─── Exercise material ───

(** The lazy group stops at the first position at which the rest of the
    pattern matches. *)
Lemma re_lazy_star_group_first {A : Type} (P : char -> bool)
    (kg : str -> str -> option A) (s : str) : forall g x,
  re_lazy_star_group P kg g s = Some x ->
  exists a r, s = a ++ r /\ kg (g ++ a) r = Some x
    /\ forall u c v, a = u ++ c :: v -> kg (g ++ u) (c :: v ++ r) = None.
Proof.
  induction s as [|c s IH]; intros g x; simpl.
  - destruct (kg g []) eqn:E; [|discriminate].
    intros H; inversion H; subst; exists [], []; rewrite (app_nil_r g).
    repeat split; auto; intros [|? ?] ? ? Hu; discriminate Hu.
  - destruct (kg g (c :: s)) eqn:E.
    + intros H; inversion H; subst.
      exists [], (c :: s); rewrite (app_nil_r g).
      repeat split; auto; intros [|? ?] ? ? Hu; discriminate Hu.
    + destruct (P c) eqn:Ec; [|discriminate].
      intros H; destruct (IH _ _ H) as [a [r [-> [Hk Hmin]]]].
      exists (c :: a), r; rewrite <- app_assoc in Hk.
      repeat split; auto.
      intros [|d u] c' v Hu; simpl in Hu; inversion Hu; subst.
      * rewrite app_nil_r; exact E.
      * specialize (Hmin u c' v eq_refl).
        rewrite <- app_assoc in Hmin; exact Hmin.
Qed.

(** An address taken from an inline reference follows [](] and is followed
    by [)] in the text, and holds neither a newline nor a closing
    parenthesis: it ends at the first [)] on the line. *)
Theorem inline_address_shape (content u : str) :
  md_img content = Some u ->
  find_first_image content = Some u
  /\ lacks LF u = true /\ lacks 41 u = true
  /\ contains (lit "](" ++ u ++ lit ")") content.
Proof.
  intros H; split; [unfold find_first_image; rewrite H; reflexivity|].
  assert (Hdot : all dot u /\ contains (lit "](" ++ u ++ lit ")") content).
  { destruct (md_img_inv _ _ H) as [pre [alt [post [-> [_ Hu]]]]].
    split; [exact Hu|].
    exists (pre ++ lit "![" ++ alt), post.
    rewrite <- !app_assoc; reflexivity. }
  destruct Hdot as [Hdot Hc]; repeat split; auto.
  - unfold lacks; apply forallb_forall; intros d Hd.
    unfold all in Hdot; rewrite Forall_forall in Hdot; exact (Hdot d Hd).
  - apply not_in_lacks; intros Hin.
    unfold md_img, md_img_at in H.
    destruct (re_search_inv _ _ _ H) as [pre [r1 [-> H1]]].
    destruct (re_lit_inv _ _ _ _ H1) as [r2 [-> H2]].
    destruct (re_lazy_star_inv _ _ _ _ H2) as [alt [r3 [-> [_ H3]]]].
    destruct (re_lit_inv _ _ _ _ H3) as [r4 [-> H4]].
    destruct (re_lazy_star_group_first _ _ _ _ _ H4) as [g [r5 [-> [H5 Hmin]]]].
    destruct (re_lit_inv _ _ _ _ H5) as [post [-> H6]].
    inversion H6; subst u.
    destruct (in_split _ _ Hin) as [u1 [u2 ->]].
    specialize (Hmin u1 41 u2 eq_refl); discriminate Hmin.
Qed.

Lemma inline_address_shape_witness :
  find_first_image (lit "see ![x](/a(b).png) here") = Some (lit "/a(b")
  /\ lacks LF (lit "/a(b") = true /\ lacks 41 (lit "/a(b") = true
  /\ contains (lit "](" ++ lit "/a(b" ++ lit ")")
       (lit "see ![x](/a(b).png) here").
Proof.
  apply (inline_address_shape (lit "see ![x](/a(b).png) here") (lit "/a(b")).
  reflexivity.
Defined.

(** An address taken from a tag is not empty, holds no quote character, and
    stands in the text between [src=] with a quote and a quote; it is
    returned only when the text has no inline reference. *)
Theorem tag_address_shape (content u : str) :
  md_img content = None ->
  html_img content = Some u ->
  find_first_image content = Some u
  /\ u <> [] /\ forallb not_quote u = true
  /\ exists q1 q2, quote q1 = true /\ quote q2 = true
       /\ contains (lit "src=" ++ q1 :: u ++ [q2]) content.
Proof.
  intros Hmd H; split;
    [unfold find_first_image; rewrite Hmd, H; reflexivity|].
  destruct (html_img_inv _ _ H)
    as [pre [at_ [q1 [q2 [post [-> [_ [_ [H1 [H2 [H3 H4]]]]]]]]]]].
  repeat split; auto.
  - apply forallb_forall; intros d Hd.
    unfold all in H4; rewrite Forall_forall in H4; exact (H4 d Hd).
  - exists q1, q2; repeat split; auto.
    exists (pre ++ lit "<img" ++ at_), post.
    rewrite <- !app_assoc; simpl; rewrite <- !app_assoc; reflexivity.
Qed.

Lemma tag_address_shape_witness :
  find_first_image (lit "<img class='c' src='/p.png' alt=''>")
  = Some (lit "/p.png").
Proof.
  apply (tag_address_shape (lit "<img class='c' src='/p.png' alt=''>")
           (lit "/p.png")); reflexivity.
Defined.

Lemma md_img_none (s : str) : ~ contains (lit "![") s -> md_img s = None.
Proof.
  intros H; unfold md_img; apply re_search_none; intros u v ->.
  unfold md_img_at; apply re_lit_fail; intros r ->.
  apply H; exists u, r; reflexivity.
Qed.

(** A text that holds neither [![] nor the lower-case [<img] has no image:
    the extractor returns [None]. *)
Theorem nothing_to_find (content : str) :
  containsb (lit "![") content = false ->
  containsb (lit "<img") content = false ->
  find_first_image content = None.
Proof.
  intros H1 H2; unfold find_first_image.
  rewrite md_img_none, html_img_none; auto using containsb_false.
Qed.

Lemma nothing_to_find_witness :
  find_first_image (lit "a [link](/x.png) and <IMG SRC='/y.png'>") = None.
Proof.
  apply (nothing_to_find (lit "a [link](/x.png) and <IMG SRC='/y.png'>"));
    reflexivity.
Defined.

(** The address the processor resolves is never empty: it is the default or
    a non-empty result of the extractor, so the line put in is never a bare
    [image: ]. *)
Theorem image_url_not_empty (body : str) :
  image_url body <> []
  /\ (image_url body = DEFAULT_IMAGE
      \/ find_first_image body = Some (image_url body))
  /\ image_line (image_url body) <> nl (lit "image: ").
Proof.
  assert (H : image_url body <> []).
  { unfold image_url.
    destruct (find_first_image body) as [[|c u]|]; simpl; discriminate. }
  repeat split; auto.
  - unfold image_url.
    destruct (find_first_image body) as [[|c u]|]; simpl; auto.
  - unfold image_line, nl; intros E.
    apply app_inv_head in E.
    destruct (image_url body) as [|c u]; [congruence|].
    destruct u; discriminate E.
Qed.

(** ** Further properties of the processor *)

(** A file that is empty, or whose first line does not strip to something
    beginning with [---], is left as it is and reported unchanged. *)
Theorem no_opening_marker_untouched (file : str) :
  opens_with_marker file = false ->
  add_image_to_frontmatter file = (false, file).
Proof.
  unfold opens_with_marker, add_image_to_frontmatter, rewrite_lines.
  destruct (read_lines file) as [|first rest]; [reflexivity|].
  intros H; unfold split_frontmatter; rewrite H; reflexivity.
Qed.

Lemma no_opening_marker_untouched_witness :
  add_image_to_frontmatter (unlines ["  "; "---"; "title: T"; "---"]%string)
  = (false, unlines ["  "; "---"; "title: T"; "---"]%string).
Proof.
  apply (no_opening_marker_untouched
           (unlines ["  "; "---"; "title: T"; "---"]%string)).
  reflexivity.
Defined.

Lemma forallb_not_marker (ls : list str) :
  forallb (fun l => negb (is_marker l)) ls = true -> Forall not_marker ls.
Proof.
  intros H; apply Forall_forall; intros l Hl.
  rewrite forallb_forall in H; specialize (H l Hl).
  unfold not_marker; destruct (is_marker l); [discriminate H | reflexivity].
Qed.

Lemma find_end_idx_none (ls : list str) (i : nat) :
  Forall not_marker ls -> find_end_idx ls i = None.
Proof.
  intros H; rewrite <- (app_nil_r ls), find_end_idx_skip by assumption.
  reflexivity.
Qed.

(** A file in which no line after the first strips to exactly [---] has no
    closing marker: it is left as it is and reported unchanged, whatever
    its first line. *)
Theorem no_closing_marker_untouched (file first : str) (rest : list str) :
  read_lines file = first :: rest ->
  forallb (fun l => negb (is_marker l)) rest = true ->
  add_image_to_frontmatter file = (false, file).
Proof.
  intros HL H; unfold add_image_to_frontmatter, rewrite_lines.
  rewrite HL; unfold split_frontmatter.
  rewrite (find_end_idx_none rest 1 (forallb_not_marker _ H)).
  destruct (negb (startswith (lit "---") (strip first))); reflexivity.
Qed.

Lemma no_closing_marker_untouched_witness :
  add_image_to_frontmatter
    (unlines ["---"; "title: T"; "----"; "![a](/b.png)"]%string)
  = (false, unlines ["---"; "title: T"; "----"; "![a](/b.png)"]%string).
Proof.
  apply (no_closing_marker_untouched
           (unlines ["---"; "title: T"; "----"; "![a](/b.png)"]%string)
           (nl (lit "---"))
           [nl (lit "title: T"); nl (lit "----"); nl (lit "![a](/b.png)")]);
    reflexivity.
Defined.

Lemma image_not_marker (l : str) : is_image l = true -> is_marker l = false.
Proof.
  unfold is_image, is_marker; intros H.
  apply startswith_prefix in H as [r ->]; reflexivity.
Qed.

(** A file with a line that strips to something beginning with [image:]
    before any line that strips to [---] (the first line apart) is left as
    it is and reported unchanged, whatever follows that line. *)
Theorem image_field_untouched (file first : str) (p : list str) (img : str)
    (ls : list str) :
  read_lines file = first :: p ++ img :: ls ->
  forallb (fun l => negb (is_marker l)) p = true ->
  is_image img = true ->
  add_image_to_frontmatter file = (false, file).
Proof.
  intros HL Hp Hi; unfold add_image_to_frontmatter; rewrite HL.
  rewrite rewrite_lines_image_present;
    auto using forallb_not_marker, image_not_marker.
Qed.

Lemma image_field_untouched_witness :
  add_image_to_frontmatter
    (unlines ["---"; "title: T"; "  image:"; "---"; "![a](/b.png)"]%string)
  = (false,
     unlines ["---"; "title: T"; "  image:"; "---"; "![a](/b.png)"]%string).
Proof.
  apply (image_field_untouched
           (unlines ["---"; "title: T"; "  image:"; "---";
                     "![a](/b.png)"]%string)
           (nl (lit "---")) [nl (lit "title: T")] (nl (lit "  image:"))
           [nl (lit "---"); nl (lit "![a](/b.png)")]);
    reflexivity.
Defined.

(** The text the function writes holds no carriage return: a file with
    [\r\n] or [\r] line ends that is rewritten gets [\n] line ends
    throughout. *)
Theorem written_text_no_CR (file : str) :
  fst (add_image_to_frontmatter file) = true ->
  lacks CR (snd (add_image_to_frontmatter file)) = true.
Proof.
  unfold add_image_to_frontmatter.
  destruct (rewrite_lines (read_lines file)) as [w|] eqn:E; [|discriminate].
  intros _; cbn [snd]; apply not_in_lacks.
  unfold rewrite_lines in E.
  destruct (split_frontmatter (read_lines file)) as [[[fm closing] body]|]
    eqn:Hs; [|discriminate].
  destruct (existsb is_image fm); [discriminate|].
  inversion E; subst w; rewrite new_frontmatter_eq.
  exact (written_no_CR _ _ _ _ Hs).
Qed.
(** C8, amended.  [GetDB(ctx)] returns the carrier's [tx] exactly when [ctx]
    is a carrier whose [tx] is not nil, live or not; in every other case it
    returns the handle [dBFactory.GetDB(ctx)] gives for [ctx].  The world
    is left as it was. *)
Theorem C8_GetDB_amended (m : transactionManager) (cx : Context) (w : World) :
  (∀ h, carries_tx cx w h →
        TransactionManager.GetDB m cx w = (Ret (Some h), w))
  ∧ (carries_no_tx cx w →
        TransactionManager.GetDB m cx w = (Ret (GetDB (dBFactory m) cx), w)).
Proof.
  split.
  - intros h (p & c & -> & Hp & Htx).
    unfold TransactionManager.GetDB, mbind, M_bind.
    rewrite (deref_Some p c) by done. by rewrite Htx.
  - destruct cx as [k|p]; [done|]. intros (c & Hp & Htx).
    unfold TransactionManager.GetDB, mbind, M_bind.
    rewrite (deref_Some p c) by done. by rewrite Htx.
Qed.

Lemma C8_GetDB_amended_witness :
  TransactionManager.GetDB Sample.tm (TxCtx 0) Sample.w_live
    = (Ret (Some (Sample.handle 0)), Sample.w_live)
  ∧ TransactionManager.GetDB Sample.tm (PlainCtx 7) Sample.w_live
    = (Ret (Some (gorm.bound Sample.pool (PlainCtx 7))), Sample.w_live).
Proof.
  split.
  - apply (proj1 (C8_GetDB_amended Sample.tm (TxCtx 0) Sample.w_live)).
    exists 0%nat. eexists. repeat split; reflexivity.
  - apply (proj2 (C8_GetDB_amended Sample.tm (PlainCtx 7) Sample.w_live)).
    exact I.
Defined.

(** *** The driver calls, run *)

Lemma bind_run {A B : Type} (x : M A) (f : A → M B) (w w1 : World) (a : A) :
  x w = (Ret a, w1) → (x ≫= f) w = f a w1.
Proof. intros H. unfold mbind, M_bind. by rewrite H. Qed.
Definition sync (network : nat -> Sheet.Request unit -> Sheet.Completion unit)
  : Sheet.Completion unit * Sheet.Net unit :=
  Sheet.syncToGoogleSheet (fun r : option jsstring => r) (fun _ => tt)
    compressor network (Some photo) scriptUrl idle.

End Sample.

Import Handlers.

(** The number of dots of a text. *)
Definition count_dots (s : jsstring) : nat := count_occ N.eq_dec s 46%N.

(** A size as the keyboard can produce it: digits with at most one dot. *)
Definition typed_size (s : jsstring) : bool :=
  forallb is_digit_or_dot s && (count_dots s <=? 1)%nat.

(** Whether the cell a field name stands for holds a truthy value, as the
    auto-save effect tests it. *)
Definition cell_truthy (st : FormState) (field : string) : bool :=
  if String.eqb field "realName" then truthy (realName st)
  else if String.eqb field "phone" then truthy (phone st)
  else if String.eqb field "storeCode" then truthy (storeCode st)
  else if String.eqb field "storeName" then truthy (storeName st)
  else if String.eqb field "socialId" then truthy (socialId st)
  else if String.eqb field "wristSize" then truthy (wristSize st)
  else if String.eqb field "agreement" then agreed st
  else false.

(** More sample inputs: an image that is hosted already, a compressor
    that fails, a pasted address, a rejected form, a blank form and a
    strategy with huge amounts. *)
Module More.

Definition hostedPhoto : jsstring := u16 "https://cdn.example.com/peanut/01.jpg".

Definition canvasError : Sheet.JSError :=
  {| Sheet.name := u16 "Error"; Sheet.message := u16 "Canvas is not available" |}.

Definition brokenCompressor (source : jsstring) (quality : Q)
  : Sheet.Completion jsstring :=
  Sheet.Throw canvasError.

(** The text the store map gives to copy, as the comment of
    [handleStoreCodeChange] has it. *)
Definition pastedAddress : jsstring := u16 "7-11 鑫泰門市 (123456) 台北市".

(** The form after a submission that was rejected. *)
Definition rejected : FormState :=
  fst (validateAndSubmit Sample.customPolicy Sample.unfinished Sample.world0).

(** A form nothing was entered in, and a strategy whose amounts add up
    to a whole number beyond the safe range. *)
Definition blank : FormState :=
  {| realName := []; phone := []; storeCode := []; storeName := [];
     socialId := []; wristSize := []; isCustomSize := false;
     addPurificationBag := false; preferredColors := [];
     couponInput := []; appliedCoupon := None; couponError := [];
     agreed := false; errors := []; shakingField := None |}.
(** * ecsy: entity / component lifecycle, query index and deferred removal

    A shallow embedding of [PropTypes.js], [Entity.js] and [World.js].
    Objects that the JavaScript code shares by reference (entities) live in
    a store inside the world and are passed around as references; arrays are
    lists, objects used as dictionaries are finite maps or, where the code
    enumerates them with [for ... in], insertion-ordered association lists. *)

From stdpp Require Import base list gmap strings pretty.
From Stdlib Require Import ZArith Lia.

Local Open Scope Z_scope.

(** ** JavaScript array and object primitives *)

Section Arrays.
Context {A : Type} `{EqDecision A}.

(** [Array.prototype.indexOf]: first index holding [x], or [-1]. *)
Fixpoint indexOf_from (l : list A) (x : A) (i : Z) : Z :=
  match l with
  | [] => -1
  | y :: l' => if decide (y = x) then i else indexOf_from l' x (i + 1)
  end.

Definition indexOf (l : list A) (x : A) : Z := indexOf_from l x 0.

(** [~l.indexOf(x)] as a condition. *)
Definition includes (l : list A) (x : A) : bool :=
  negb (indexOf l x =? -1).

(** [l.splice(index, 1)]: a negative [index] counts from the end of the
    array, so [splice(-1, 1)] deletes the last element. *)
Definition splice1 (l : list A) (index : Z) : list A :=
  let len := Z.of_nat (length l) in
  let start := if index <? 0 then Z.max (len + index) 0 else Z.min index len in
  delete (Z.to_nat start) l.

Definition push (l : list A) (x : A) : list A := l ++ [x].

(** [l.pop()]: the last element (or undefined) and the shortened array. *)
Definition pop (l : list A) : option A * list A :=
  (last l, removelast l).

End Arrays.

(** Objects enumerated with [for ... in]: keys in insertion order. *)
Section Objects.
Context {V : Type}.

Fixpoint obj_get (o : list (string * V)) (k : string) : option V :=
  match o with
  | [] => None
  | (k', v) :: o' => if decide (k' = k) then Some v else obj_get o' k
  end.

Fixpoint obj_set (o : list (string * V)) (k : string) (v : V) : list (string * V) :=
  match o with
  | [] => [(k, v)]
  | (k', v') :: o' =>
      if decide (k' = k) then (k, v) :: o' else (k', v') :: obj_set o' k v
  end.

Fixpoint obj_delete (o : list (string * V)) (k : string) : list (string * V) :=
  match o with
  | [] => []
  | (k', v') :: o' =>
      if decide (k' = k) then obj_delete o' k else (k', v') :: obj_delete o' k
  end.

End Objects.

(** A property that may hold [undefined]: truthiness of [o[k]]. *)
Definition prop_get {V : Type} (o : gmap string (option V)) (k : string) : option V :=
  match o !! k with
  | Some v => v
  | None => None
  end.

(** ** PropTypes.js *)

(** JavaScript values. Numbers are restricted to integers; [VRef] is a
    reference to an array or object in the heap. *)
Inductive value :=
  | VUndefined
  | VNull
  | VBool (b : bool)
  | VNumber (n : Z)
  | VString (s : string)
  | VRef (a : nat).

#[global] Instance value_eq_dec : EqDecision value.
Proof. solve_decision. Defined.

(** The clone and copy functions of the built-in types, by name; what
    each does is defined with the heap below. ([cloneClonable] and
    [copyCopyable], which no built-in type uses, call methods of the
    values and are not modelled.) *)
Inductive CloneFn := FcloneValue | FcloneArray | FcloneJSON.
Inductive CopyFn := FcopyValue | FcopyArray | FcopyJSON.

#[global] Instance CloneFn_eq_dec : EqDecision CloneFn.
Proof. solve_decision. Defined.
#[global] Instance CopyFn_eq_dec : EqDecision CopyFn.
Proof. solve_decision. Defined.

(** A type descriptor [{ name, default, clone, copy }]; a field that is
    [None] is a property the descriptor object does not have. *)
Module PT.
Record t := mk {
  name : option string;
  default : option value;
  clone : option CloneFn;
  copy : option CopyFn
}.
End PT.

#[global] Instance PT_eq_dec : EqDecision PT.t.
Proof. solve_decision. Defined.

(** [createType(name, defaultValue, clone, copy)]: the object has the four
    properties whatever the call passes. An argument that is left out is
    undefined: [None] for the name, the [clone] and the [copy], and
    [VUndefined] for the default, which is an own property all the same. *)
Definition createType (name : option string) (defaultValue : value)
    (clone : option CloneFn) (copy : option CopyFn) : PT.t :=
  PT.mk name (Some defaultValue) clone copy.

(** The shared empty array that is [PropTypes.Array.default]. *)
Definition arrayDefaultRef : nat := 0%nat.

Module PropTypes.
Definition Number := PT.mk (Some "Number"%string) (Some (VNumber 0)) (Some FcloneValue) (Some FcopyValue).
Definition Boolean := PT.mk (Some "Boolean"%string) (Some (VBool false)) (Some FcloneValue) (Some FcopyValue).
Definition String := PT.mk (Some "String"%string) (Some (VString "")) (Some FcloneValue) (Some FcopyValue).
Definition Object := PT.mk (Some "Object"%string) (Some VUndefined) (Some FcloneValue) (Some FcopyValue).
Definition Array := PT.mk (Some "Array"%string) (Some (VRef arrayDefaultRef)) (Some FcloneArray) (Some FcopyArray).
Definition JSON := PT.mk (Some "JSON"%string) (Some VNull) (Some FcloneJSON) (Some FcopyJSON).
End PropTypes.

(** ** Component types and component instances *)

(** One entry of a component schema; [type] is [None] when the entry has
    no (or a falsy) [type] property. *)
Module SP.
Record t := mk { type : option PT.t }.
End SP.

#[global] Instance SP_eq_dec : EqDecision SP.t.
Proof. solve_decision. Defined.

(** A component class. [id] stands for the identity of the class object:
    [indexOf] compares classes by identity, while the dictionaries of an
    entity and of the world are keyed by [name]. *)
Module CT.
Record t := mk {
  id : nat;
  name : string;
  isSystemStateComponent : bool;
  schema : option (list (string * SP.t))
}.
End CT.

#[global] Instance CT_eq_dec : EqDecision CT.t.
Proof. solve_decision. Defined.

(** A component instance, by identity. [_pool] tells whether the instance
    belongs to the pool of its type. The values of its fields are not part
    of the lifecycle state; in the heap further down they are the
    properties of the object at address [ref]. *)
Module C.
Record t := mk {
  ref : nat;
  constructor : CT.t;
  _pool : bool
}.
End C.

#[global] Instance C_eq_dec : EqDecision C.t.
Proof. solve_decision. Defined.

(** ** Entity.js, World.js: the data *)

(** An entity object (the fields set by the constructor of [Entity], and
    [_pool], which the entity pool sets on the instances it creates).
    [queries] holds the keys of the queries the entity is listed in. *)
Module E.
Record t := mk {
  _id : nat;
  componentTypes : list CT.t;
  components : list (string * C.t);
  _componentsToRemove : gmap string (option C.t);
  queries : list string;
  _componentTypesToRemove : list CT.t;
  _alive : bool;
  _numSystemStateComponents : Z;
  _pool : bool
}.

Definition set__id v e :=
  mk v (componentTypes e) (components e) (_componentsToRemove e) (queries e)
     (_componentTypesToRemove e) (_alive e) (_numSystemStateComponents e) (_pool e).
Definition set_componentTypes v e :=
  mk (_id e) v (components e) (_componentsToRemove e) (queries e)
     (_componentTypesToRemove e) (_alive e) (_numSystemStateComponents e) (_pool e).
Definition set_components v e :=
  mk (_id e) (componentTypes e) v (_componentsToRemove e) (queries e)
     (_componentTypesToRemove e) (_alive e) (_numSystemStateComponents e) (_pool e).
Definition set__componentsToRemove v e :=
  mk (_id e) (componentTypes e) (components e) v (queries e)
     (_componentTypesToRemove e) (_alive e) (_numSystemStateComponents e) (_pool e).
Definition set_queries v e :=
  mk (_id e) (componentTypes e) (components e) (_componentsToRemove e) v
     (_componentTypesToRemove e) (_alive e) (_numSystemStateComponents e) (_pool e).
Definition set__componentTypesToRemove v e :=
  mk (_id e) (componentTypes e) (components e) (_componentsToRemove e) (queries e)
     v (_alive e) (_numSystemStateComponents e) (_pool e).
Definition set__alive v e :=
  mk (_id e) (componentTypes e) (components e) (_componentsToRemove e) (queries e)
     (_componentTypesToRemove e) v (_numSystemStateComponents e) (_pool e).
Definition set__numSystemStateComponents v e :=
  mk (_id e) (componentTypes e) (components e) (_componentsToRemove e) (queries e)
     (_componentTypesToRemove e) (_alive e) v (_pool e).
Definition set__pool v e :=
  mk (_id e) (componentTypes e) (components e) (_componentsToRemove e) (queries e)
     (_componentTypesToRemove e) (_alive e) (_numSystemStateComponents e) v.

(** The object built by [new Entity(world)] when the world's next id is [id]. *)
Definition fresh (id : nat) : t :=
  mk id [] [] ∅ [] [] false 0 false.
End E.

(** A cached query: its key in [world.queries], the two type lists of its
    predicate and the entities currently listed. *)
Module Q.
Record t := mk {
  key : string;
  Components : list CT.t;
  NotComponents : list CT.t;
  entities : list nat;
  reactive : bool
}.

Definition set_entities v q :=
  mk (key q) (Components q) (NotComponents q) v (reactive q).
End Q.

(** An object pool: the free list and the number of instances created. *)
Module OP.
Record t (A : Type) := mk { freeList : list A; count : nat }.
Arguments mk {A} _ _.
Arguments freeList {A} _.
Arguments count {A} _.
End OP.

(** The world. [store] holds the entity objects, an entity reference being
    a key of it; [nextObject] numbers the objects (entities and component
    instances) created so far and gives each its identity; [console]
    collects the texts passed to [console.warn]. The other fields are those
    of the constructor of [World]. *)
Module W.
Record t := mk {
  store : gmap nat E.t;
  nextObject : nat;
  console : list string;
  entityPool : OP.t nat;
  entities : list nat;
  entitiesById : gmap nat nat;
  nextEntityId : nat;
  entitiesWithComponentsToRemove : list nat;
  entitiesToRemove : list nat;
  deferredRemovalEnabled : bool;
  componentTypes : gmap string CT.t;
  componentPools : gmap string (option (OP.t C.t));
  componentCounts : gmap string (option Z);
  queries : list Q.t;
  enabled : bool
}.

───

Exercise description:
Using the listing above, return word for word each line from the one that has "v (_alive e)" through the one that has "Definition set__numSystemStateComponents v", and no line outside that range.

Solution to this problem:
     v (_alive e) (_numSystemStateComponents e) (_pool e).
Definition set__alive v e :=
  mk (_id e) (componentTypes e) (components e) (_componentsToRemove e) (queries e)
     (_componentTypesToRemove e) v (_numSystemStateComponents e) (_pool e).
Definition set__numSystemStateComponents v e :=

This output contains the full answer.